## Exercise prompt:
From the entries below, output the line with "Lemma follows_asks P" and each following line up to and including the line with "(** The loop: the", exactly as written.

## Input:

(* ===== verification/Local.v ===== *)
(** * Local: what one goroutine does, whatever the others do

    The events of one goroutine in an execution.  A property of the history of its own
    events holds in every execution when its code maintains it at each question,
    whatever state it finds at each access to the shared state. *)
From S2P Require Import Prelude Conc.

Section local.
Context {W : Type} {Q : Type -> Type} {L T Ev : Type} `{EqDecision L}.
Context (event : forall B, Q B -> B -> Ev).
Context (body : T -> prog W Q L T (option T)).

Notation thread := (thread (W := W) (Q := Q) (L := L) (T := T)).
Notation config := (config (W := W) (Q := Q) (L := L) (T := T)).
Notation step := (step (W := W) (Q := Q) (L := L) (T := T) event body).
Notation steps := (steps (W := W) (Q := Q) (L := L) (T := T) event body).

(** The events of the goroutine [tid]. *)
Definition events_of (tid : nat) (tr : list (nat * Ev)) : list Ev :=
  omap (fun x => if bool_decide (fst x = tid) then Some (snd x) else None) tr.

(** Executions during which [tid] is alive: one goroutine, from a moment of its life on. *)
Inductive alive_steps (tid : nat) : config -> list (nat * Ev) -> config -> Prop :=
| alive_refl c : is_Some (pool c !! tid) -> alive_steps tid c [] c
| alive_snoc c tr c' e c'' :
    alive_steps tid c tr c' -> step c' e c'' -> is_Some (pool c'' !! tid) ->
    alive_steps tid c (tr ++ option_list e) c''.

Lemma alive_steps_steps tid c tr c' : alive_steps tid c tr c' -> steps c tr c'.
Proof. induction 1; [constructor|by econstructor]. Qed.

Lemma alive_steps_trans tid c tr c' tr' c'' :
  alive_steps tid c tr c' -> alive_steps tid c' tr' c'' -> alive_steps tid c (tr ++ tr') c''.
Proof.
  intros H1 H2. induction H2; [by rewrite app_nil_r|]. rewrite app_assoc. by eapply alive_snoc; [apply IHalive_steps| |].
Qed.

(** The scheduler run on one goroutine that is alive at the end. *)
Lemma exec_n_alive oracle tid n : forall next tr c next' tr' c',
  exec_n event body oracle tid n next tr c = Some (next', tr', c') -> is_Some (pool c' !! tid) ->
  exists tr'', tr' = (tr ++ tr'')%list /\ alive_steps tid c tr'' c'.
Proof.
  induction n as [|n IH]; intros next tr c next' tr' c'; simpl.
  { intros [= _ <- <-] Ha. exists []. rewrite app_nil_r. split; [done|by constructor]. }
  destruct (exec_step event body _ _ _ _) as [[e c2]|] eqn:He; [|done]. intros Hx Ha.
  assert (Hc : is_Some (pool c !! tid)).
  { unfold exec_step in He. destruct (pool c !! tid); [by eexists|done]. }
  destruct (IH _ _ _ _ _ _ Hx Ha) as (tr2 & -> & H2).
  exists (option_list e ++ tr2)%list. rewrite <- app_assoc. split; [done|].
  eapply alive_steps_trans; [|exact H2]. eapply (alive_snoc tid c []); [by constructor| |].
  - by eapply exec_step_sound.
  - clear -H2. by induction H2.
Qed.

(** A step of the scheduler leaves the other goroutines alone. *)
Lemma exec_step_other answer child tid tid' c e c' th :
  exec_step event body answer child tid' c = Some (e, c') -> tid' <> tid ->
  pool c !! tid = Some th -> pool c' !! tid = Some th.
Proof.
  intros He Hne Hp. unfold exec_step in He. destruct (pool c !! tid') as [[p h]|]; [|done].
  destruct p as [[t|]|B f k|B q k|l m k|l m k|t k]; repeat case_match; simplify_eq/=;
    rewrite ?lookup_insert_ne, ?lookup_delete_ne by (done || congruence); try done.
Qed.

Lemma exec_n_other oracle tid tid' n : forall next tr c next' tr' c' th,
  exec_n event body oracle tid' n next tr c = Some (next', tr', c') -> tid' <> tid ->
  pool c !! tid = Some th ->
  exists tr'', tr' = (tr ++ tr'')%list /\ alive_steps tid c tr'' c' /\ pool c' !! tid = Some th.
Proof.
  induction n as [|n IH]; intros next tr c next' tr' c' th; simpl.
  { intros [= _ <- <-] _ Ha. exists []. rewrite app_nil_r. split; [done|]. split; [constructor; by eexists|done]. }
  destruct (exec_step event body _ _ _ _) as [[e c2]|] eqn:He; [|done]. intros Hx Hne Hp.
  assert (Hp2 : pool c2 !! tid = Some th) by (by eapply exec_step_other).
  destruct (IH _ _ _ _ _ _ _ Hx Hne Hp2) as (tr2 & -> & H2 & Hp').
  exists (option_list e ++ tr2)%list. rewrite <- app_assoc. split; [done|]. split; [|done].
  eapply alive_steps_trans; [|exact H2].
  eapply (alive_snoc tid c []); [constructor; by eexists|by eapply exec_step_sound|by eexists].
Qed.

(** ** Footprints *)

(** [p] asks only the questions of [P] and starts only the goroutines of [G]. *)
Fixpoint asks (P : forall B, Q B -> Prop) (G : T -> Prop) {A} (p : prog W Q L T A) : Prop :=
  match p with
  | Ret _ => True
  | Atomic _ k => forall b, asks P G (k b)
  | Ask q k => P _ q /\ forall b, asks P G (k b)
  | Acquire _ _ k | Release _ _ k => asks P G k
  | Go t k => G t /\ asks P G k
  end.

Lemma asks_bind P G {A B} (p : prog W Q L T A) (g : A -> prog W Q L T B) :
  asks P G p -> (forall a, asks P G (g a)) -> asks P G (bind p g).
Proof. intros Hp Hg. induction p; simpl in *; firstorder. Qed.

Lemma asks_mono (P P' : forall B, Q B -> Prop) (G G' : T -> Prop) {A} (p : prog W Q L T A) :
  (forall B q, P B q -> P' B q) -> (forall t, G t -> G' t) -> asks P G p -> asks P' G' p.
Proof. intros HP HG. induction p; simpl; firstorder. Qed.

(** ** Local invariants *)

Section invariant.
Context (inv : W -> Prop) (ok : list Ev -> Prop) (spawns : T -> list Ev -> Prop).

(** [p] keeps [ok] true of the history, starts only goroutines [spawns] allows, and ends
    with [post], in states that satisfy [inv]. *)
Fixpoint follows {A} (p : prog W Q L T A) (post : A -> list Ev -> Prop) (h : list Ev) : Prop :=
  match p with
  | Ret a => post a h
  | Atomic f k => forall w b w', inv w -> f w = Some (b, w') -> follows (k b) post h
  | Ask q k => forall b, ok (h ++ [event _ q b]) /\ follows (k b) post (h ++ [event _ q b])
  | Acquire _ _ k | Release _ _ k => follows k post h
  | Go t k => spawns t h /\ follows k post h
  end.

Lemma follows_mono {A} (p : prog W Q L T A) (post post' : A -> list Ev -> Prop) h :
  (forall a h', post a h' -> post' a h') -> follows p post h -> follows p post' h.
Proof. revert h. induction p; intros hist Hp; simpl; firstorder eauto. Qed.

Lemma follows_bind {A B} (p : prog W Q L T A) (g : A -> prog W Q L T B) post h :
  follows p (fun a => follows (g a) post) h -> follows (bind p g) post h.
Proof. revert h. induction p; intros hist; simpl; firstorder eauto. Qed.

(** A call that leaves alone what the rest relies on. *)
Lemma follows_call {A B} (p : prog W Q L T A) (g : A -> prog W Q L T B) mid post h :
  follows p mid h -> (forall a h', mid a h' -> follows (g a) post h') -> follows (bind p g) post h.
Proof. intros Hp Hg. apply follows_bind. by eapply follows_mono. Qed.

(** A call whose questions leave [J] alone. *)
Lemma follows_asks P G (J : list Ev -> Prop) {A} (p : prog W Q L T A) h :
  (forall h B q b, J h -> P B q -> J (h ++ [event B q b])) -> (forall h, J h -> ok h) ->
  (forall h t, J h -> G t -> spawns t h) ->
  asks P G p -> J h -> follows p (fun _ => J) h.
Proof.
  intros HJ Hok Hsp. revert h. induction p as [a|B f k IH|B q k IH|l m k IH|l m k IH|t k IH]; intros h Ha Hh; simpl in *; auto.
  - destruct Ha as [Hq Ha]. intros b. split; auto.
  - destruct Ha. split; auto.
Qed.

(** The loop: the tasks [tasks] names may run with their histories. *)
Context (tasks : T -> list Ev -> Prop).

Definition ends (r : option T) (h : list Ev) : Prop :=
  match r with Some t => tasks t h | None => True end.

Hypothesis tasks_ok : forall t h, tasks t h -> follows (body t) ends h.

(** A goroutine that starts with such a task keeps [ok] true of its events. *)
Lemma local_step tid c e c' h th th' :
  step c e c' -> inv (world_of c) -> pool c !! tid = Some th -> pool c' !! tid = Some th' ->
  follows (code th) ends h -> ok h ->
  let h' := (h ++ events_of tid (option_list e))%list in
  follows (code th') ends h' /\ ok h'.
Proof.
  intros Hs Hi Hp Hp' Hf Hok. unfold events_of.
  destruct Hs as [tid0 t h0 w ts Ht|tid0 h0 w ts Ht|tid0 B f k h0 w ts b w' Ht Hfw|tid0 B q k h0 w ts b Ht
    |tid0 l m k h0 w ts Ht Ha|tid0 l m k h0 w ts Ht Hl|tid0 t k h0 w ts tid1 Ht Hn]; simpl in *.
  all: destruct (decide (tid0 = tid)) as [->|Hne];
    [rewrite Ht in Hp; injection Hp as <-; simpl in Hf|].
  all: rewrite ?app_nil_r.
  - rewrite lookup_insert_eq in Hp'. injection Hp' as <-. split; [by apply tasks_ok|done].
  - rewrite lookup_insert_ne, Hp in Hp' by done. by injection Hp' as <-.
  - by rewrite lookup_delete_eq in Hp'.
  - rewrite lookup_delete_ne, Hp in Hp' by done. by injection Hp' as <-.
  - rewrite lookup_insert_eq in Hp'. injection Hp' as <-. split; [by eapply Hf|done].
  - rewrite lookup_insert_ne, Hp in Hp' by done. by injection Hp' as <-.
  - rewrite lookup_insert_eq in Hp'. injection Hp' as <-. rewrite bool_decide_eq_true_2 by done.
    destruct (Hf b). by split.
  - rewrite bool_decide_eq_false_2 by done. simpl. rewrite app_nil_r.
    rewrite lookup_insert_ne, Hp in Hp' by done. by injection Hp' as <-.
  - rewrite lookup_insert_eq in Hp'. by injection Hp' as <-.
  - rewrite lookup_insert_ne, Hp in Hp' by done. by injection Hp' as <-.
  - rewrite lookup_insert_eq in Hp'. by injection Hp' as <-.
  - rewrite lookup_insert_ne, Hp in Hp' by done. by injection Hp' as <-.
  - rewrite lookup_insert_ne in Hp' by congruence. rewrite lookup_insert_eq in Hp'. injection Hp' as <-.
    by destruct Hf.
  - rewrite lookup_insert_ne in Hp' by congruence. rewrite lookup_insert_ne, Hp in Hp' by done.
    by injection Hp' as <-.
Qed.

Lemma local_steps tid c tr c' h th :
  alive_steps tid c tr c' -> (forall tr' c2, steps c tr' c2 -> inv (world_of c2)) ->
  pool c !! tid = Some th -> follows (code th) ends h -> ok h ->
  exists th', pool c' !! tid = Some th' /\
    follows (code th') ends (h ++ events_of tid tr) /\ ok (h ++ events_of tid tr).
Proof.
  intros Hs Hi Hp Hf Hok. induction Hs as [c Ha|c tr c' e c'' Hs IH Hstep [th'' Hp'']].
  { exists th. by rewrite app_nil_r. }
  destruct (IH Hi Hp) as (th' & Hp' & Hf' & Hok').
  exists th''. split; [done|]. unfold events_of at 1 2. rewrite omap_app, app_assoc.
  eapply local_step; [done| |done..]. eapply Hi. by eapply alive_steps_steps.
Qed.
End invariant.
End local.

## Output for this task:
Lemma follows_asks P G (J : list Ev -> Prop) {A} (p : prog W Q L T A) h :
  (forall h B q b, J h -> P B q -> J (h ++ [event B q b])) -> (forall h, J h -> ok h) ->
  (forall h t, J h -> G t -> spawns t h) ->
  asks P G p -> J h -> follows p (fun _ => J) h.
Proof.
  intros HJ Hok Hsp. revert h. induction p as [a|B f k IH|B q k IH|l m k IH|l m k IH|t k IH]; intros h Ha Hh; simpl in *; auto.
  - destruct Ha as [Hq Ha]. intros b. split; auto.
  - destruct Ha. split; auto.
Qed.

(** The loop: the tasks [tasks] names may run with their histories. *)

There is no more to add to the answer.